İş yerimizde de aynı mantıktayız. Hiç bir zaman Uşak Haber Merkezi ekibinin olurunu almadığım istişare etmediğimiz bir kararı uygulamaya geçmedim. Sorumlulukları ve yetkileri paylaşma yoluna gittik ve asla ne yetkiyi ne de yükü tek kişinin üzerine yıkmadık. Demem o ki ben hayatımın her alanında, etrafımda özgürlüğünü doyuncaya yaşayan ve özgürlüğüne düşkün insanlar olsun isterim, edilgen pısırık kendi hakkını aramaktan aciz kimse bulundurmam pek etrafımda ve hepsinin kararlarına da beğenmesem de rıza ve saygı gösteririm.

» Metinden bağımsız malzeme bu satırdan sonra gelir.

Lemma frozen_keeps cfg pid digest flt s w error s' w' :
  check_frozen_frame cfg pid digest flt s w = (error, s', w') →
  cs_next_due_mono s' = cs_next_due_mono s ∧ cs_next_retry_mono s' = cs_next_retry_mono s ∧
  cs_live_max_frame_count s' = cs_live_max_frame_count s ∧
  cs_live_cap_read s' = cs_live_cap_read s ∧ cs_frames_captured s' = cs_frames_captured s ∧
  cs_attempt_count s' = cs_attempt_count s ∧ wd_store w' = wd_store w.
Proof. unfold check_frozen_frame. repeat case_match; intros [= <- <- <-]; done. Qed.

(** A failure counts one more attempt, on top of none when the frame had been stored. *)
Lemma failure_effect cfg t i n auth text s :
  interval_of t = Some n →
  let s' := record_transient_failure cfg (ci_done_now i) (ci_fail_mono i) (ci_jitter i) auth text
              (advance_cadence t (ci_due_mono i) s) in
  cs_state s' = rs_error ∧
  cs_next_due_mono s' = Some (advance_due (cs_next_due_mono s) n (ci_due_mono i)) ∧
  (∃ r, cs_next_retry_mono s' = Some r ∧
     (r <= advance_due (cs_next_due_mono s) n (ci_due_mono i))%Q) ∧
  cs_attempt_count s' = cs_attempt_count s + 1.
Proof.
  intros Hn. unfold advance_cadence. rewrite Hn. simpl. split_and!; [done|done| |done].
  eexists. split; [done|]. apply Q.le_min_r.
Qed.

Lemma attempt_effect cfg t i s w n o s' w' :
  interval_of t = Some n → attempt_capture cfg t i s w = (o, s', w') →
  (attempt_store t i (wd_store w)).2 = wd_store w' ∧
  match o with
  | ae_count c => ∃ wf, (attempt_store t i (wd_store w)).1 = written wf ∧
      c = w_project_frame_count wf ∧ cs_live_cap_read s' = true ∧
      cs_live_max_frame_count s' = w_project_max_frame_count wf ∧
      cs_next_retry_mono s' = None ∧
      cs_next_due_mono s' = Some (advance_due (cs_next_due_mono s) n (ci_due_mono i)) ∧
      cs_frames_captured s' = cs_frames_captured s + 1
  | ae_failed => (attempt_store t i (wd_store w)).1 ≠ write_crashed ∧ cs_state s' = rs_error ∧
      cs_next_due_mono s' = Some (advance_due (cs_next_due_mono s) n (ci_due_mono i)) ∧
      (∃ r, cs_next_retry_mono s' = Some r ∧
         (r <= advance_due (cs_next_due_mono s) n (ci_due_mono i))%Q) ∧
      (cs_attempt_count s' = cs_attempt_count s + 1 ∨ cs_frames_captured s' = cs_frames_captured s + 1)
  | ae_died => (attempt_store t i (wd_store w)).1 = write_crashed
  end.
Proof.
  intros Hn. unfold attempt_capture, attempt_store.
  set (fail auth text s := record_transient_failure cfg (ci_done_now i) (ci_fail_mono i)
    (ci_jitter i) auth text (advance_cadence t (ci_due_mono i) s)).
  assert (∀ auth text s, cs_state (fail auth text s) = rs_error ∧
    cs_next_due_mono (fail auth text s) = Some (advance_due (cs_next_due_mono s) n (ci_due_mono i)) ∧
    (∃ r, cs_next_retry_mono (fail auth text s) = Some r ∧
       (r <= advance_due (cs_next_due_mono s) n (ci_due_mono i))%Q) ∧
    cs_attempt_count (fail auth text s) = cs_attempt_count s + 1) as Hfail
    by (intros; by apply failure_effect).
  assert (∀ auth text s, cs_frames_captured (fail auth text s) = cs_frames_captured s) as Hkeep
    by (intros; unfold fail, advance_cadence; by rewrite Hn).
  destruct (ci_capture i) as [frame token digest flt|auth text].
  - cbn [wd_store]. destruct (write _ _ _ _ _ _ _ _ _ _) as [wo store]. cbn [wd_store fst snd].
    destruct wo as [wf| |].
    + destruct (check_frozen_frame _ _ _ _ _ _) as [[[text|] s1] w1] eqn:Hf; intros [= <- <- <-];
        apply frozen_keeps in Hf as (Hd & Hr & Hm & Hc & Hfc & _ & ->); simpl in *; (split; [done|]).
      * destruct (Hfail false text s1) as (H1 & H2 & H3 & _). rewrite Hd in H2, H3.
        split_and!; [done..|]. right. rewrite <-Hfc. exact (Hkeep false text s1).
      * exists wf. unfold advance_cadence. rewrite Hn. simpl. rewrite Hd, Hr, Hm, Hc, Hfc. done.
    + intros [= <- <- <-]. split; [done|]. destruct (Hfail false "frame write failed" (clear_pause s)) as (?&?&?&?).
      split_and!; [done..|by left].
    + intros [= <- <- <-]. done.
  - intros [= <- <- <-]. split; [done|]. destruct (Hfail auth text (clear_pause s)) as (?&?&?&?).
    split_and!; [done..|by left].
Qed.

(** What a write does to the project's row. *)
Definition counted (n : Z) (p : Project) : Project :=
  MkProject (Some n) (p_max_frame_count p) (p_lifecycle p) (p_storage_path p).
Lemma feed_all_order boundary chunks p p' es acc :
  feed_all (delimiter_of boundary) p chunks = Ok (p', es) → is_open acc = is_content p →
  no_empty_data es ∧ ∃ acc', absorb_all acc es = Some acc'.
Proof.
  revert p es acc. induction chunks as [|c cs IH]; intros p es acc; cbn [feed_all].
  - intros [= <- <-] _. split; [apply not_elem_of_nil|]. by exists acc.
  - intros ([p1 e1] & Hf & ([p2 e2] & Hr & [= <- <-])%bind_ok)%bind_ok Ho. cbn [fst snd] in *.
    destruct (feed_order _ _ _ _ _ _ Hf Ho) as (Hne1 & acc1 & Ha1 & Ho1).
    destruct (IH _ _ _ Hr Ho1) as (Hne2 & acc2 & Ha2).
    split; [unfold no_empty_data in *; set_solver|]. exists acc2. by rewrite absorb_all_app, Ha1.
Qed.

Lemma form_no_empty parts : no_empty_data (form_events parts).
Proof.
  unfold no_empty_data, form_events. rewrite not_elem_of_app. split; [|set_solver].
  induction parts as [|[n f t data] parts IH]; [cbn; set_solver|].
  change (PartData [] ∉ part_events (MkPart n f t data) ++ (parts ≫= part_events)).
  rewrite not_elem_of_app. split; [|done]. unfold part_events. cbn. destruct data; set_solver.
Qed.

(** ** Spool files *)
Lemma len_app (s t : bytes) : len (s ++ t) = len s + len t.
Proof. unfold len. rewrite length_app. lia. Qed.
Lemma len_nonneg (s : bytes) : 0 ≤ len s.
Proof. unfold len. lia. Qed.

Section upload.
Context `{DiskAnswers} (limits : UploadLimits) (Hmax0 : 0 ≤ ul_max_file_bytes limits).

(** Something about the disk that can make a write fail. *)
Definition disk_trouble : Prop :=
  (∃ n k, disk_fault n = Some k) ∨ (∃ path, open_fault path = true) ∨
  (ul_low_watermark_bytes limits ≠ 0 ∧
   ∃ n, disk_free n < ul_low_watermark_bytes limits + ul_max_file_bytes limits).

(** The file and the pending batch together are the content received so far. *)
Record spool_holds (d : Disk) (s : SpoolFile) (content : bytes) : Prop := {
  sh_size : sf_size s = len content;
  sh_limit : sf_limit s = ul_max_file_bytes limits;
  sh_floor : sf_free_floor s = ul_low_watermark_bytes limits;
  sh_max : len content ≤ ul_max_file_bytes limits;
  sh_content :
    if sf_handle s
    then ∃ w, dk_files d !! sf_path s = Some w ∧ content = w ++ concat (sf_pending s)
    else content = [] ∧ sf_pending s = [];
}.

(** Only the file [path] of the directory changed. *)
Definition only_path (path : spool_path) (d d' : Disk) : Prop :=
  dk_names d' = dk_names d ∧ ∀ k, k ≠ path → dk_files d' !! k = dk_files d !! k.
(** [_cancel_untracked_sync]: the status the row was settled from. *)
Definition cancel_untracked_sync (id : Z) (user_requested : bool) (now : Z) (db : Db)
    : Db * option job_status :=
  match db_jobs db !! id with
  | None => (db, None)
  | Some j =>
      match rj_status j with
      | pending =>
          let '(db, flipped) := flip_if_sync id pending None now db in
          (db, if flipped then Some pending else None)
      | encoding =>
          let reason := if user_requested then None else Some ORPHAN_REASON in
          let '(db, reclaimed) := fail_orphans_sync [id] reason now db in
          (db, match reclaimed with [] => None | _ => Some encoding end)
      | done | failed => (db, None)
      end
  end.

Record RenderResult := MkResult {
  rr_success : bool;
  rr_output_path : option string;
  rr_streamable : bool;
  rr_error : option string;
}.
Record MediaInfo := MkMedia { mi_codec : option string; mi_mime : option string }.

(** [_record_result_sync] *)
Definition record_result_sync (id : Z) (result : RenderResult) (media : option MediaInfo) (now : Z)
    (db : Db) : Db :=
  match db_jobs db !! id with
  | None => db
  | Some j =>
      let '(codec, mime) :=
        match media with Some m => (mi_codec m, mi_mime m) | None => (rj_codec j, rj_mime j) end in
      let job st output :=
        MkJob (rj_project j) (rj_kind j) st output (rj_started_at j) (Some now)
          (Some (rr_streamable result)) codec mime (rj_requeues j) in
      match rr_success result, rr_output_path result with
      | true, Some path => set_job db id (job done (Some path))
      | _, _ =>
          log_render_failed (set_job db id (job failed (rj_output j))) id
            (default "unknown error" (rr_error result))
      end
  end.

(** [_mark_cancelled_sync] *)
Definition mark_cancelled_sync (id : Z) (now : Z) (db : Db) : Db :=
  match db_jobs db !! id with
  | None => db
  | Some j => if decide (rj_status j = done) then db
              else set_job db id (with_status j failed (Some now))
  end.

(** [_mark_failed_sync] *)
Definition mark_failed_sync (id : Z) (reason : string) (now : Z) (db : Db) : Db :=
  match db_jobs db !! id with
  | None => db
  | Some j => if decide (rj_status j = done) then db
              else log_render_failed (set_job db id (with_status j failed (Some now))) id reason
  end.
(* ===== verification/RenderQueueFacts.v ===== *)
(** * What the render queue guarantees

    Over every interleaving of the worker, its tasks, requests, stops, crashes and late
    claims: slots are never overdrawn, a job runs at most twice, a settled job stays
    settled, a slot is freed only when its job's row is settled, and an undisturbed drain
    cycle leaves no orphan and no startable job waiting. *)

From S2P Require Import Prelude PyTime RenderQueue.
From stdpp Require Import options.
Local Open Scope Z_scope.

(** ** Moves of a row *)

(** How often a job may have been run: once per stay in [encoding]. *)
Definition budget (j : RenderJob) : Z := rj_requeues j + (if decide (rj_status j = pending) then 0 else 1).

(** What a transaction can do to a row. *)
Definition job_move (j j' : RenderJob) : Prop :=
  rj_kind j' = rj_kind j ∧
  ((rj_status j' = rj_status j ∧ rj_requeues j' = rj_requeues j) ∨
   ((rj_status j' = failed ∨ rj_status j' = done) ∧ rj_requeues j' = rj_requeues j) ∨
   (rj_status j = encoding ∧ rj_status j' = pending ∧ rj_requeues j' = rj_requeues j + 1 ∧
    rj_requeues j < MAX_SHUTDOWN_REQUEUES) ∨
   (rj_status j = pending ∧ rj_status j' = encoding ∧ rj_requeues j' = rj_requeues j)).

(** A transaction that moves the row [id] at most. *)
Definition moves (id : Z) (jobs jobs' : gmap Z RenderJob) : Prop :=
  jobs' = jobs ∨ ∃ j j', jobs !! id = Some j ∧ jobs' = <[id := j']> jobs ∧ job_move j j'.

(** The row [id], if there is one, ends in one of these. *)
Definition row_in (sts : list job_status) (id : Z) (jobs : gmap Z RenderJob) : Prop :=
  ∀ j, jobs !! id = Some j → rj_status j ∈ sts.

Lemma not_in_active : pending ∉ [encoding; done; failed].
Proof. by apply (bool_decide_unpack _). Qed.

Lemma flip_moves id expected reason now db :
  moves id (db_jobs db) (db_jobs (flip_if_sync id expected reason now db).1) ∧
  db_next (flip_if_sync id expected reason now db).1 = db_next db.
Proof.
  unfold flip_if_sync. destruct (db_jobs db !! id) as [j|] eqn:Hj; [|by split; [left|]].
  case_decide; [|by split; [left|]]. split; [|by destruct reason]. right. exists j.
  eexists. split; [done|]. split; [by destruct reason|]. split; [done|]. right. left. split; [by left|done].
Qed.

Lemma flip_row id expected reason now db :
  expected ≠ failed → ∀ j, db_jobs (flip_if_sync id expected reason now db).1 !! id = Some j →
  rj_status j ≠ expected.
Proof.
  intros Hne j. unfold flip_if_sync. destruct (db_jobs db !! id) as [j0|] eqn:Hj; [|cbn; by rewrite Hj].
  case_decide; cbn [fst]; [|rewrite Hj; by intros [= <-]].
  destruct reason; cbn; rewrite lookup_insert_eq; intros [= <-]; by cbn.
Qed.

Lemma record_moves w id now db :
  moves id (db_jobs db) (db_jobs (record w id now db)) ∧ db_next (record w id now db) = db_next db.
Proof.
  destruct w as [result media|reason| |grace]; cbn [record];
    unfold record_result_sync, mark_failed_sync, mark_cancelled_sync, mark_interrupted_sync;
    (destruct (db_jobs db !! id) as [j|] eqn:Hj; [|by split; [left|]]).
  - destruct media as [m|]; (destruct (rr_success result), (rr_output_path result));
      (split; [|done]); right; exists j; eexists; (split; [done|]); (split; [done|]);
      (split; [done|]); right; left; cbn; auto.
  - case_decide; [by split; [left|]|]. split; [|done]. right. exists j. eexists.
    split; [done|]. split; [done|]. split; [done|]. right. left. cbn. auto.
  - case_decide; [by split; [left|]|]. split; [|done]. right. exists j. eexists.
    split; [done|]. split; [done|]. split; [done|]. right. left. cbn. auto.
  - case_decide; [by split; [left|]|]. destruct (grace && _ && _ && _) eqn:Hq; (split; [|done]); right;
      exists j; eexists; (split; [done|]); (split; [done|]); (split; [done|]); cbn.
    + right. right. left. rewrite !andb_true_iff, bool_decide_eq_true, Z.ltb_lt in Hq.
      destruct Hq as [[[_ ?] _] ?]. done.
    + auto.
Qed.

(** A job's first settling write, and any later one, leaves the row terminal, unless it
    requeues. *)
Lemma record_row w id now db :
  match w with MarkInterrupted _ => row_in [pending; done; failed] | _ => row_in [done; failed] end
    id (db_jobs (record w id now db)).
Proof.
  destruct w as [result media|reason| |grace]; cbn [record];
    unfold record_result_sync, mark_failed_sync, mark_cancelled_sync, mark_interrupted_sync, row_in;
    (destruct (db_jobs db !! id) as [j0|] eqn:Hj; [|by rewrite Hj]).
  - destruct media, (rr_success result), (rr_output_path result); cbn; intros j;
      rewrite lookup_insert_eq; intros [= <-]; cbn; set_solver.
  - case_decide as Hd; intros j; [rewrite Hj; intros [= <-]; rewrite Hd; set_solver|].
    cbn. rewrite lookup_insert_eq. intros [= <-]. cbn. set_solver.
  - case_decide as Hd; intros j; [rewrite Hj; intros [= <-]; rewrite Hd; set_solver|].
    cbn. rewrite lookup_insert_eq. intros [= <-]. cbn. set_solver.
  - case_decide as Hd; intros j; [rewrite Hj; intros [= <-]; rewrite Hd; set_solver|].
    destruct (grace && _ && _ && _); cbn; rewrite lookup_insert_eq; intros [= <-]; cbn; set_solver.
Qed.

Ayrıca kendim de özgürlüğüme çok düşkün bir insanımdır. Bu yüzden de Babam dahil hiç kimseye kendi irademi ve idaremi tamamen terketmem. Yani akıl sormaya danışmaya istişareye evet ama aklın yolunu terketmek pahasına kendini bir akla bağlı tutmaya Hayır diyorum. Tek Adam yönetimi ya da Başkanlık Sistemi veya Cumhurbaşkanlığı Hükümeti Sistemi adı neyse, bu Referandumda oyumu HAYIR yönünde kullanacağım. Kaldı ki hiç bir şeye çözüm ya da çare olmayacak böyle bir sistem değişikliği meselesini üstelik yıkılmanın yok olmanın eşiğinde olduğumuzu bizzat Devletimizi yönetenlerin itiraf ettiği bir dönemde tartışma konusu yapmayı bile doğru bulmadığımı hatta bu tartışmaların Milleti kutuplaştırmak ayrıştırmak ve birbirine düşürürken vaktini ve enerjisini çalmak maksatlı çıkartıldığını düşündüğümü de ifade etmiştim. Hala o kanıdayım ve zaman içinde yaşananlar aslında ne kadar haklı olduğumu ortaya koyar nitelikte. Kısaca Atatürk'ün; "Hayatta En Hakiki Mürşit İlimdir" sözünün gereği tabiki de HAYIR diyeceğim.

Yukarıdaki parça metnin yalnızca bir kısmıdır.